Provided records:
(** * simple-bridge: a learning bridge with a spanning-tree election

    A shallow embedding of [bridge.py] and the properties of its root
    election, designated-port decision, learning table and liveness timer.

    The Python program keeps its state in three objects that are mutated in
    place ([bridgeInfo], the list [PORTS], the dict [ADDR_TABLE]) and talks to
    the outside through [print] and [socket.sendto].  The embedding threads
    one record, [world], holding these objects together with the two output
    streams, through a state-and-exception monad: a Python exception stops
    the computation and leaves the objects as they were mutated so far.

    Frames are decoded JSON, so the values the handlers inspect are
    dynamically typed; [pyval] covers None, booleans, integers, strings,
    lists and string-keyed dicts (JSON numbers with a fraction or exponent
    are outside the model). *)

From Stdlib Require Import ZArith List String Ascii Bool Lia.
Import ListNotations.
Local Open Scope string_scope.
Local Open Scope list_scope.
Local Open Scope Z_scope.

Set Implicit Arguments.
Set Warnings "-register-all".

(** ** Python values *)

Inductive pyval : Type :=
| PNone
| PBool (b : bool)
| PInt (z : Z)
| PStr (s : string)
| PList (l : list pyval)
| PDict (d : list (string * pyval)).

(** The exceptions the program can raise.  [ValueError] also stands for its
    subclasses [json.JSONDecodeError] and [UnicodeDecodeError]; a third
    subclass, [UnicodeEncodeError], which [print] raises, is kept apart, and
    so is [RecursionError], which is no [ValueError] and which [json.loads]
    raises on a payload nested too deep. *)
Inductive exn : Type :=
| KeyError (key : pyval)
| TypeError
| ValueError
| IndexError
| NameError (name : string)
| AttributeError (attr : string)
| RecursionError
| UnicodeEncodeError.

Inductive result (A : Type) : Type :=
| Ok (a : A)
| Raise (e : exn).

Arguments Ok {A} a.
Arguments Raise {A} e.

Definition rbind {A B} (r : result A) (k : A -> result B) : result B :=
  match r with
  | Ok a => k a
  | Raise e => Raise e
  end.

(** [bool] is a subclass of [int]: [True] counts as 1 and [False] as 0 in
    every comparison and in arithmetic. *)
Definition as_number (v : pyval) : option Z :=
  match v with
  | PBool b => Some (if b then 1 else 0)
  | PInt z => Some z
  | _ => None
  end.

Fixpoint forall2b {A B} (f : A -> B -> bool) (l1 : list A) (l2 : list B) : bool :=
  match l1, l2 with
  | [], [] => true
  | x :: xs, y :: ys => f x y && forall2b f xs ys
  | _, _ => false
  end.

(** [a == b].  Never raises on these values.  Two dicts are equal when they
    have as many keys and every binding of the first is one of the second
    (the keys of a dict are pairwise distinct). *)
Fixpoint py_eq (a b : pyval) {struct a} : bool :=
  match a, b with
  | PNone, PNone => true
  | PStr s, PStr t => String.eqb s t
  | PList l1, PList l2 => forall2b py_eq l1 l2
  | PDict d1, PDict d2 =>
      Nat.eqb (List.length d1) (List.length d2)
      && forallb (fun kv => existsb (fun kv' => String.eqb (fst kv) (fst kv') && py_eq (snd kv) (snd kv')) d2) d1
  | (PBool _ | PInt _), (PBool _ | PInt _) =>
      match as_number a, as_number b with
      | Some x, Some y => Z.eqb x y
      | _, _ => false
      end
  | _, _ => false
  end.

Inductive order_op : Type := OpLt | OpGe.

Definition int_op (op : order_op) (x y : Z) : bool :=
  match op with OpLt => Z.ltb x y | OpGe => Z.leb y x end.

Definition str_op (op : order_op) (s t : string) : bool :=
  match op with OpLt => String.ltb s t | OpGe => String.leb t s end.

(** [a < b] and [a >= b].  Numbers compare with numbers, strings with strings
    (code point order, which is byte order on UTF-8), lists with lists (the
    first pair of unequal items decides, else the lengths); every other pair
    of operands raises [TypeError]. *)
Fixpoint py_cmp (op : order_op) (a b : pyval) {struct a} : result bool :=
  match a, b with
  | PStr s, PStr t => Ok (str_op op s t)
  | PList l1, PList l2 =>
      (fix items (l1 l2 : list pyval) {struct l1} : result bool :=
         match l1, l2 with
         | x :: xs, y :: ys => if py_eq x y then items xs ys else py_cmp op x y
         | _, _ => Ok (int_op op (Z.of_nat (List.length l1)) (Z.of_nat (List.length l2)))
         end) l1 l2
  | (PBool _ | PInt _), (PBool _ | PInt _) =>
      match as_number a, as_number b with
      | Some x, Some y => Ok (int_op op x y)
      | _, _ => Raise TypeError
      end
  | _, _ => Raise TypeError
  end.

Definition py_lt : pyval -> pyval -> result bool := py_cmp OpLt.
Definition py_ge : pyval -> pyval -> result bool := py_cmp OpGe.

Fixpoint lookup (k : string) (d : list (string * pyval)) : option pyval :=
  match d with
  | [] => None
  | (k', v) :: rest => if String.eqb k k' then Some v else lookup k rest
  end.

(** [v[k]] for a string [k]: only a dict can be subscripted by a string. *)
Definition py_getitem (v : pyval) (k : string) : result pyval :=
  match v with
  | PDict d =>
      match lookup k d with
      | Some x => Ok x
      | None => Raise (KeyError (PStr k))
      end
  | _ => Raise TypeError
  end.

(** ["%d" % v]: a number is required. *)
Definition py_format_d (v : pyval) : result Z :=
  match as_number v with
  | Some z => Ok z
  | None => Raise TypeError
  end.

(** [v + 1]: defined on numbers; [str + int], [list + int] and the rest
    raise [TypeError]. *)
Definition py_add1 (v : pyval) : result Z :=
  match as_number v with
  | Some z => Ok (z + 1)
  | None => Raise TypeError
  end.

(** Lists and dicts cannot be keys of a dict. *)
Definition hashable (v : pyval) : bool :=
  match v with
  | PList _ | PDict _ => false
  | _ => true
  end.

(** A dict with arbitrary hashable keys, in insertion order ([ADDR_TABLE]
    maps a source identifier to a port index). *)
Definition table : Type := list (pyval * nat).

Fixpoint table_get (k : pyval) (t : table) : option nat :=
  match t with
  | [] => None
  | (k', p) :: rest => if py_eq k k' then Some p else table_get k rest
  end.

(** [k in t] *)
Definition table_contains (k : pyval) (t : table) : result bool :=
  if hashable k
  then Ok (match table_get k t with Some _ => true | None => false end)
  else Raise TypeError.

(** [t[k] = p] *)
Fixpoint table_put (k : pyval) (p : nat) (t : table) : table :=
  match t with
  | [] => [(k, p)]
  | (k', p') :: rest =>
      if py_eq k k' then (k', p) :: rest else (k', p') :: table_put k p rest
  end.

Definition table_setitem (k : pyval) (p : nat) (t : table) : result table :=
  if hashable k then Ok (table_put k p t) else Raise TypeError.

(** [t[k]] *)
Definition table_getitem (k : pyval) (t : table) : result nat :=
  if hashable k
  then match table_get k t with
       | Some p => Ok p
       | None => Raise (KeyError k)
       end
  else Raise TypeError.

(** ** Output streams *)

(** What a [print] call writes, with the arguments of its format string. *)
Inductive line : Type :=
| Bridge_starting_up
| Designated_port (id : nat)
| Disabled_port (id : nat)
| New_root (root : pyval) (cost : Z)
| Root_port (port : nat)
| Root_port_none
| Received (source : pyval) (msg_id : Z) (port : nat) (dest : pyval)
| Forwarding (source : pyval) (msg_id : Z) (port : nat)
| Not_forwarding (source : pyval) (msg_id : Z)
| Broadcasting (source : pyval) (msg_id : Z).

(** Text is held as its UTF-8 bytes.  A lone surrogate, which [json.loads]
    accepts inside a string and which the command line can produce, has no
    UTF-8 form; it is held as the three bytes [ED A0..BF 80..BF] of the
    generalised form.  So a text can be written to a UTF-8 [stdout] when no
    byte [ED] is followed by a byte from [A0] on. *)
Fixpoint encodable (s : string) : bool :=
  match s with
  | String a (String b _ as rest) =>
      if Nat.eqb (nat_of_ascii a) 237 && Nat.leb 160 (nat_of_ascii b)
      then false
      else encodable rest
  | _ => true
  end.

(** Whether [print("%s" % v)] can write [v]: a str is written as it is; the
    other values are written through [repr], which escapes what cannot be
    encoded. *)
Definition printable (v : pyval) : bool :=
  match v with
  | PStr s => encodable s
  | _ => true
  end.

(** Whether [print] can write a line: the lines that hold only numbers
    always can. *)
Definition writable (l : line) : bool :=
  match l with
  | New_root root _ => printable root
  | Received source _ _ dest => printable source && printable dest
  | Forwarding source _ _ => printable source
  | Not_forwarding source _ => printable source
  | Broadcasting source _ => printable source
  | _ => true
  end.

(** The bytes handed to a socket: a datagram relayed as it was received, or
    [json.dumps(v).encode('utf-8')] for a value built by the bridge. *)
Inductive payload : Type :=
| Bytes (raw : string)
| Dumps (v : pyval).

(** One [socket.sendto(data, ('localhost', lan_port))], made on the socket of
    the Port whose id is [via]. *)
Record sendto : Type := Sendto {
  via : nat;
  to : Z;
  sent : payload }.

(** ** class BridgeInfo *)

Module BridgeInfo.

Record t : Type := Build {
  bridge_id : string;
  root_port : Z;
  root_id : pyval;
  cost : Z;
  next_hop : pyval;
  unconfirmed : Z }.

(** [BridgeInfo.__init__] *)
Definition init (bridge_id : string) : t :=
  {| bridge_id := bridge_id;
     root_port := -1;
     root_id := PStr bridge_id;
     cost := 0;
     next_hop := PStr bridge_id;
     unconfirmed := 0 |}.

Definition get_bridge_id (self : t) : string := bridge_id self.
Definition get_root_port (self : t) : Z := root_port self.
Definition get_root_id (self : t) : pyval := root_id self.
Definition get_cost (self : t) : Z := cost self.
Definition get_next_hop (self : t) : pyval := next_hop self.
Definition get_unconfirmed (self : t) : Z := unconfirmed self.

Definition set_root_port (port : Z) (self : t) : t :=
  {| bridge_id := bridge_id self; root_port := port; root_id := root_id self;
     cost := cost self; next_hop := next_hop self; unconfirmed := unconfirmed self |}.

Definition set_root_id (id : pyval) (self : t) : t :=
  {| bridge_id := bridge_id self; root_port := root_port self; root_id := id;
     cost := cost self; next_hop := next_hop self; unconfirmed := unconfirmed self |}.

What the exercise asks: The answer must be the line containing "(raw : string)" and every line after it through the end of the records, repeated exactly.

Written answer:
| Bytes (raw : string)
| Dumps (v : pyval).

(** One [socket.sendto(data, ('localhost', lan_port))], made on the socket of
    the Port whose id is [via]. *)
Record sendto : Type := Sendto {
  via : nat;
  to : Z;
  sent : payload }.

(** ** class BridgeInfo *)

Module BridgeInfo.

Record t : Type := Build {
  bridge_id : string;
  root_port : Z;
  root_id : pyval;
  cost : Z;
  next_hop : pyval;
  unconfirmed : Z }.

(** [BridgeInfo.__init__] *)
Definition init (bridge_id : string) : t :=
  {| bridge_id := bridge_id;
     root_port := -1;
     root_id := PStr bridge_id;
     cost := 0;
     next_hop := PStr bridge_id;
     unconfirmed := 0 |}.

Definition get_bridge_id (self : t) : string := bridge_id self.
Definition get_root_port (self : t) : Z := root_port self.
Definition get_root_id (self : t) : pyval := root_id self.
Definition get_cost (self : t) : Z := cost self.
Definition get_next_hop (self : t) : pyval := next_hop self.
Definition get_unconfirmed (self : t) : Z := unconfirmed self.

Definition set_root_port (port : Z) (self : t) : t :=
  {| bridge_id := bridge_id self; root_port := port; root_id := root_id self;
     cost := cost self; next_hop := next_hop self; unconfirmed := unconfirmed self |}.

Definition set_root_id (id : pyval) (self : t) : t :=
  {| bridge_id := bridge_id self; root_port := root_port self; root_id := id;
     cost := cost self; next_hop := next_hop self; unconfirmed := unconfirmed self |}.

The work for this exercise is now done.